:: Problem statement ::
Where the records below reach the line containing "unfold log_refs. simpl.", start transcribing, and end with the line containing "above the cutoff", exactly and with nothing else added.

(Listed entries)

(** X6: every entry of the log was made for an id that is still registered
    and is not the empty string, and carries a confidence between 0.0 and
    1.0, also after the id has been registered again with other fields. *)
Theorem log_entries_valid (h0 : Heap) (cs : list Call) :
  ∃ os st es,
    run cs (CometEngine_init h0) = Some (os, st) ∧
    log_entries st = Some es ∧
    Forall (λ e, is_Some (shortcuts (self st) !! res_node_id e) ∧
                 res_node_id e ≠ [] ∧
                 in_unit_interval (res_confidence e)) es.
Proof.
  destruct (run_fresh h0 cs) as (os & st & Hrun & _ & (l & es & Hl & HF & _ & Hes) & _).
  exists os, st, es. split; [done|]. split; [|done].
  apply log_entries_Some. by exists l.
Qed.

(** ** Snapshots and the store *)

Lemma get_execution_log_keeps (st : State) (l : list positive) :
  engine_inv st → log_inv st → log_refs st = Some l →
  ∃ r st',
    get_execution_log st = Some (r, st') ∧
    engine_inv st' ∧ log_inv st' ∧
    lists (heap st) !! r = None ∧
    lists (heap st') !! r = Some l ∧
    r ≠ execution_log (self st') ∧
    self st' = self st ∧
    dicts (heap st') = dicts (heap st) ∧
    log_refs st' = Some l.
Proof.
  intros Hinv Hlog Hl. pose proof (get_execution_log_run st l Hl) as Hrun.
  pose proof (log_not_fresh st l Hl) as Hne.
  eexists _, _. split; [exact Hrun|].
  assert (perform call_get_execution_log st =
            Some (returned_list (fresh (dom (lists (heap st)))),
                  mkState (self st)
                    (mkHeap (<[fresh (dom (lists (heap st))) := l]> (lists (heap st)))
                            (dicts (heap st))))) as Hc.
  { unfold perform. by rewrite bind_run, Hrun. }
  pose proof Hinv as ([es Hes] & _).
  destruct (perform_inv call_get_execution_log st es Hinv Hes)
    as (o & st1 & _ & Hc' & Hinv1 & _).
  rewrite Hc in Hc'. injection Hc' as _ <-.
  split; [done|].
  split; [exact (perform_log_inv _ _ _ _ Hinv Hlog Hc)|].
  split; [apply not_elem_of_dom, is_fresh|].
  split; [simpl; apply lookup_insert_eq|]. split; [done|].
  split; [done|]. split; [done|].
  unfold log_refs. simpl. by rewrite lookup_insert_ne.
Qed.

(** X7: a snapshot is not a view.  The list returned by [get_execution_log]
    keeps the items it was returned with, and they read the same, however
    many calls the engine serves afterwards; the log meanwhile goes on from
    those items. *)
Theorem snapshot_unchanged_by_later_calls (h0 : Heap) (cs1 cs2 : list Call) :
  ∃ os1 st1 r st2 os2 st3 l es,
    run cs1 (CometEngine_init h0) = Some (os1, st1) ∧
    get_execution_log st1 = Some (r, st2) ∧
    run cs2 st2 = Some (os2, st3) ∧
    lists (heap st2) !! r = Some l ∧
    mapM (λ x, dicts (heap st2) !! x) l = Some es ∧
    lists (heap st3) !! r = Some l ∧
    mapM (λ x, dicts (heap st3) !! x) l = Some es ∧
    log_refs st3 = Some (l ++ returned_results os2).
Proof.
  destruct (run_fresh h0 cs1) as (os1 & st1 & Hrun1 & Hinv1 & Hlog1 & _).
  pose proof Hlog1 as (l & es & Hl & HF & _).
  destruct (get_execution_log_keeps st1 l Hinv1 Hlog1 Hl)
    as (r & st2 & Hget & Hinv2 & Hlog2 & _ & Hr & Hne & _ & Hd & Hl2).
  destruct (run_from cs2 st2 Hinv2 Hlog2) as (os2 & st3 & Hrun2 & _ & _ & Hg).
  destruct Hg as (_ & _ & Hdicts & Hlists & _).
  exists os1, st1, r, st2, os2, st3, l, es.
  split; [done|]. split; [done|]. split; [done|]. split; [done|].
  split; [apply mapM_Some; by rewrite Hd|].
  split.
  { assert (delete (execution_log (self st2)) (lists (heap st2)) !! r = Some l) as H
      by (by rewrite lookup_delete_ne).
    eapply lookup_weaken in H; [|exact Hlists].
    by rewrite lookup_delete_ne in H. }
  split; [|by eapply run_log_refs].
  apply mapM_Some. eapply Forall2_impl; [exact HF|].
  intros x e Hx. simpl. eapply lookup_weaken; [|exact Hdicts]. by rewrite Hd.
Qed.
(** C8.  The stored index field is the unclamped field with every value
    above the cutoff replaced by the cutoff, the cutoff being the
    twi_cutoff-th percentile of the strictly positive unclamped values; when
    that percentile is a number, no value of the stored field exceeds it;
    and no later run of timesteps changes the field. *)
Theorem cutoff_enforced percentile (pp : params) (S_initial : option R)
        (outputs : bool) (self : Topmodel_Homogenous) :
  init percentile pp S_initial outputs = Ok self ->
  exists xi0 clim,
    unclamped_xi pp = Ok xi0 /\
    percentile (select_positive xi0) (pp_twi_cutoff pp) = Ok clim /\
    self_xi self = clamp_above clim xi0 /\
    (forall c, clim = Fin c ->
       Forall (fun v => forall x, v = Fin x -> x <= c) (self_xi self)) /\
    (forall Rs self' outs,
       run_steps self Rs = Ok (self', outs) -> self_xi self' = self_xi self).
Proof.
  intros Hi.
  destruct (init_inv _ _ _ _ _ Hi) as (xi0 & clim & Hxi0 & Hcl & Hxi & _).
  exists xi0, clim. repeat split; try assumption.
  - intros c ->. rewrite Hxi. apply clamp_above_bound.
  - intros Rs self' outs Hrun.
    apply run_steps_state in Hrun.
    now destruct (state_of_constants _ _ Hrun) as (_ & _ & -> & _).
Qed.

(** ** Zero active cells, and the S_initial guard *)

Lemma mapM_all_nan (dx : R) (cells : list cell) :
  Forall (fun c => cmask c = NaN) cells ->
  mapM (fun c => wetness_index dx (fmul (flowacc c) (cmask c))
                               (fmul (slope c) (cmask c))) cells
  = Ok (map (fun _ => NaN) cells).
Proof.
  induction 1 as [|c t Hc _ IH]; [reflexivity|].
  cbn [mapM map]. rewrite IH, Hc.
  destruct (flowacc c), (slope c); reflexivity.
Qed.

Lemma select_positive_all_nan {A : Type} (l : list A) :
  select_positive (map (fun _ => NaN) l) = [].
Proof. induction l; cbn; auto. Qed.

Lemma count_active_all_nan (cells : list cell) :
  Forall (fun c => cmask c = NaN) cells -> count_active cells = O.
Proof.
  unfold count_active. induction 1 as [|c t Hc _ IH]; [reflexivity|].
  cbn [filter]. now rewrite Hc.
Qed.
Lemma traverse_round (ix : Indexer.Indexes) (max_depth : Z) (fuel : nat)
    (st : Traversal) (cur : string) (depth : Z) (from : option string)
    (rest : list (string * Z * option string)) :
  queue st = (cur, depth, from) :: rest ->
  traverse g ix include_content rts max_depth (S fuel) st =
  if (depth >=? max_depth)%Z
  then traverse g ix include_content rts max_depth fuel (pop st rest)
  else traverse g ix include_content rts max_depth fuel
                (explore g ix include_content rts cur depth (pop st rest)).
Proof. intros Hq. simpl. now rewrite Hq. Qed.

Lemma first_round_start (Hg : concept_graph g = true) :
  first_round g rts x (empty_lists rts) (pop (start rts x) []).
Proof.
  unfold first_round, start. cbn [pop visited direct transitive queue].
  split; [now left |].
  split; [intros rt Hrt; rewrite has_key_empty_lists; now apply mem_In |].
  split; [intros rt y Hy; rewrite listed_under_empty_lists in Hy; contradiction |].
  split; [intros y [<- | []]; now left |].
  split; [reflexivity | constructor].
Qed.

Lemma rounds_left_start (ix : Indexer.Indexes) (st : Traversal) :
  rounds_left ix st <= rounds_left ix (pop (start rts x) []) ->
  rounds_left ix st <= length (index_targets ix).
Proof.
  intros H. unfold rounds_left at 2 in H. unfold start in H.
  cbn [pop visited queue length] in H.
  pose proof (filter_length_le (fun y => negb (mem y [x])) (index_targets ix)).
  unfold unvisited in H. lia.
Qed.

End ExpandContext.

(** Claim C3, as amended.  For a concept [x] of a graph whose index has
    been rebuilt: with [max_depth = 0] every direct and transitive list is
    empty; with [max_depth = 1], and for any larger depth too, the direct
    relations under each configured relation type are exactly the
    successors the relation index gives for [x] under that type, other than
    [x] itself, and with [max_depth = 1] the transitive lists are empty; a
    newly visited concept goes to the direct lists when the entry being
    expanded has depth 0 and to the transitive lists at any other depth. *)
Theorem C3_expand_context_by_depth
    (g : NX.DiGraph) (x : string) (relation_types : option (list string))
    (include_content : bool) :
  concept_graph g = true ->
  NX.has_node g x = true ->
  let ix := Indexer._build_indexes g in
  let rts := match relation_types with
             | Some l => l
             | None => Query.default_relation_types
             end in
  (exists focus notes,
      Query.expand_context g ix x relation_types 0 include_content =
      Some (Query.ExpandOk focus (Query.empty_lists rts)
                           (Query.empty_lists rts) notes) /\
      listed (Query.empty_lists rts) = []) /\
  (forall max_depth, (1 <= max_depth)%Z ->
     exists focus dr tr notes,
       Query.expand_context g ix x relation_types max_depth include_content =
       Some (Query.ExpandOk focus dr tr notes) /\
       (forall rt y,
           In y (listed_under rt dr) <->
           In rt rts /\ In y (Indexer.get_related_concepts ix x rt) /\ y <> x) /\
       (max_depth = 1%Z -> tr = Query.empty_lists rts)) /\
  (forall depth rt st y d,
      mem y (Query.visited st) = false ->
      Query.get_concept g y = Some (Some d) ->
      let s := {| Query.sum_id := y;
                  Query.sum_prefLabel := nd_prefLabel d;
                  Query.sum_definition := nd_definition d |} in
      let st' := Query.visit g include_content depth rt st y in
      (depth = 0%Z ->
       Query.direct st' = Query.dict_append rt s (Query.direct st) /\
       Query.transitive st' = Query.transitive st) /\
      (depth <> 0%Z ->
       Query.direct st' = Query.direct st /\
       Query.transitive st' = Query.dict_append rt s (Query.transitive st))).
Proof.
  intros Hg Hx ix rts.
  destruct (concept_graph_attrs g Hg x Hx) as [focus Hfocus].
  split; [| split].
  - unfold Query.expand_context. fold rts. rewrite Hfocus. unfold Query.rounds.
    fold (start rts x).
    rewrite (traverse_round g include_content rts ix 0 _ (start rts x)
               x 0%Z None []) by reflexivity.
    change (0 >=? 0)%Z with true. cbv iota.
    rewrite traverse_done by reflexivity.
    eexists. eexists. split; [reflexivity | apply listed_empty_lists].
  - intros max_depth Hdepth.
    unfold Query.expand_context. fold rts. rewrite Hfocus. unfold Query.rounds.
    fold (start rts x).
    rewrite (traverse_round g include_content rts ix max_depth _ (start rts x)
               x 0%Z None []) by reflexivity.
    replace (0 >=? max_depth)%Z with false
      by (symmetry; rewrite Z.geb_leb; apply Z.leb_gt; lia).
    set (st1 := Query.explore g ix include_content rts x 0
                              (Query.pop (start rts x) [])).
    assert (H1 : first_round g rts x (Query.empty_lists rts) st1).
    { unfold st1, Query.explore.
      apply (fold_left_invariant (first_round g rts x (Query.empty_lists rts)));
        [| now apply first_round_start].
      intros s rt Hrt Hs. unfold Query.explore_type.
      apply (fold_left_invariant (first_round g rts x (Query.empty_lists rts)));
        [| assumption].
      intros s' y Hy Hs'. now apply visit_first_round. }
    destruct H1 as (_ & _ & Hsound & Hall & Ht & Hq).
    destruct (traverse_keeps_direct g ix include_content rts max_depth
                (length (Query.index_targets ix)) st1) as [st' [Hst' [Hd' Ht']]].
    + apply (rounds_left_start rts x). unfold st1.
      apply explore_rounds_left.
    + assumption.
    + rewrite Hst'. do 4 eexists. split; [reflexivity |]. split.
      * intros rt y. rewrite Hd'. split; [apply Hsound |].
        intros (Hrt & Hy & Hyx).
        assert (Hv : In y (Query.visited st1))
          by (unfold st1; now apply explore_covers with (rt := rt)).
        destruct (Hall y Hv) as [E | [rt' Hrt']]; [contradiction |].
        destruct (Hsound rt' y Hrt') as (_ & Hy' & _).
        now rewrite (related_one_type g Hg x rt rt' y Hy Hy').
      * intros Hm. rewrite (Ht' Hm). exact Ht.
  - intros depth rt st y d Hm Hd s st'. unfold st', Query.visit.
    rewrite Hm, Hd. cbn [Query.direct Query.transitive].
    split; intros Hz.
    + subst depth. split; reflexivity.
    + destruct (Z.eqb_spec depth 0); [contradiction |]. split; reflexivity.
Qed.
(** * Scope analysis of python_minifier.rename: a shallow embedding

    The development follows the layout of the package:

    - [namespace.py]          the [Namespace] objects;
    - [rename/util.py]        [get_global_namespace], [get_nonlocal_namespace],
                              [arg_rename_in_place];
    - [resolve_names.py]      [get_binding];
    - [add_parent.py]         [add_parent];
    - [create_namespaces.py]  [create_child_namespaces] and its helpers;
    - [suite_transformer.py]  [NodeVisitor.visit_Constant].

    Python objects are mutable and shared.  Namespaces live in an arena
    (a list indexed by creation order) and are referred to by index; the
    attributes that the passes attach to syntax nodes ([parent],
    [namespace]) are slots of the node, and a pass returns the tree with
    its slots filled in.  Exceptions are the [Raise] results of a small
    state-and-error monad. *)

From stdpp Require Import base option list strings gmap.
From Stdlib Require Import ZArith SpecFloat.
From Stdlib Require Import Lia.

Set Warnings "-register-all".

Open Scope string_scope.
Open Scope list_scope.
Open Scope nat_scope.

(** ** References to syntax nodes *)

(** A reference to an [ast.AST] object: the identity of the object and the
    name of its class, which is all that [isinstance] looks at. *)
Record node_ref := NodeRef { ref_id : nat; ref_class : string }.

Global Instance node_ref_eq_dec : EqDecision node_ref.
Proof. solve_decision. Defined.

(End Listed entries)

:: Response to this task ::
  unfold log_refs. simpl. by rewrite lookup_insert_ne.
Qed.

(** X7: a snapshot is not a view.  The list returned by [get_execution_log]
    keeps the items it was returned with, and they read the same, however
    many calls the engine serves afterwards; the log meanwhile goes on from
    those items. *)
Theorem snapshot_unchanged_by_later_calls (h0 : Heap) (cs1 cs2 : list Call) :
  ∃ os1 st1 r st2 os2 st3 l es,
    run cs1 (CometEngine_init h0) = Some (os1, st1) ∧
    get_execution_log st1 = Some (r, st2) ∧
    run cs2 st2 = Some (os2, st3) ∧
    lists (heap st2) !! r = Some l ∧
    mapM (λ x, dicts (heap st2) !! x) l = Some es ∧
    lists (heap st3) !! r = Some l ∧
    mapM (λ x, dicts (heap st3) !! x) l = Some es ∧
    log_refs st3 = Some (l ++ returned_results os2).
Proof.
  destruct (run_fresh h0 cs1) as (os1 & st1 & Hrun1 & Hinv1 & Hlog1 & _).
  pose proof Hlog1 as (l & es & Hl & HF & _).
  destruct (get_execution_log_keeps st1 l Hinv1 Hlog1 Hl)
    as (r & st2 & Hget & Hinv2 & Hlog2 & _ & Hr & Hne & _ & Hd & Hl2).
  destruct (run_from cs2 st2 Hinv2 Hlog2) as (os2 & st3 & Hrun2 & _ & _ & Hg).
  destruct Hg as (_ & _ & Hdicts & Hlists & _).
  exists os1, st1, r, st2, os2, st3, l, es.
  split; [done|]. split; [done|]. split; [done|]. split; [done|].
  split; [apply mapM_Some; by rewrite Hd|].
  split.
  { assert (delete (execution_log (self st2)) (lists (heap st2)) !! r = Some l) as H
      by (by rewrite lookup_delete_ne).
    eapply lookup_weaken in H; [|exact Hlists].
    by rewrite lookup_delete_ne in H. }
  split; [|by eapply run_log_refs].
  apply mapM_Some. eapply Forall2_impl; [exact HF|].
  intros x e Hx. simpl. eapply lookup_weaken; [|exact Hdicts]. by rewrite Hd.
Qed.
(** C8.  The stored index field is the unclamped field with every value
    above the cutoff replaced by the cutoff, the cutoff being the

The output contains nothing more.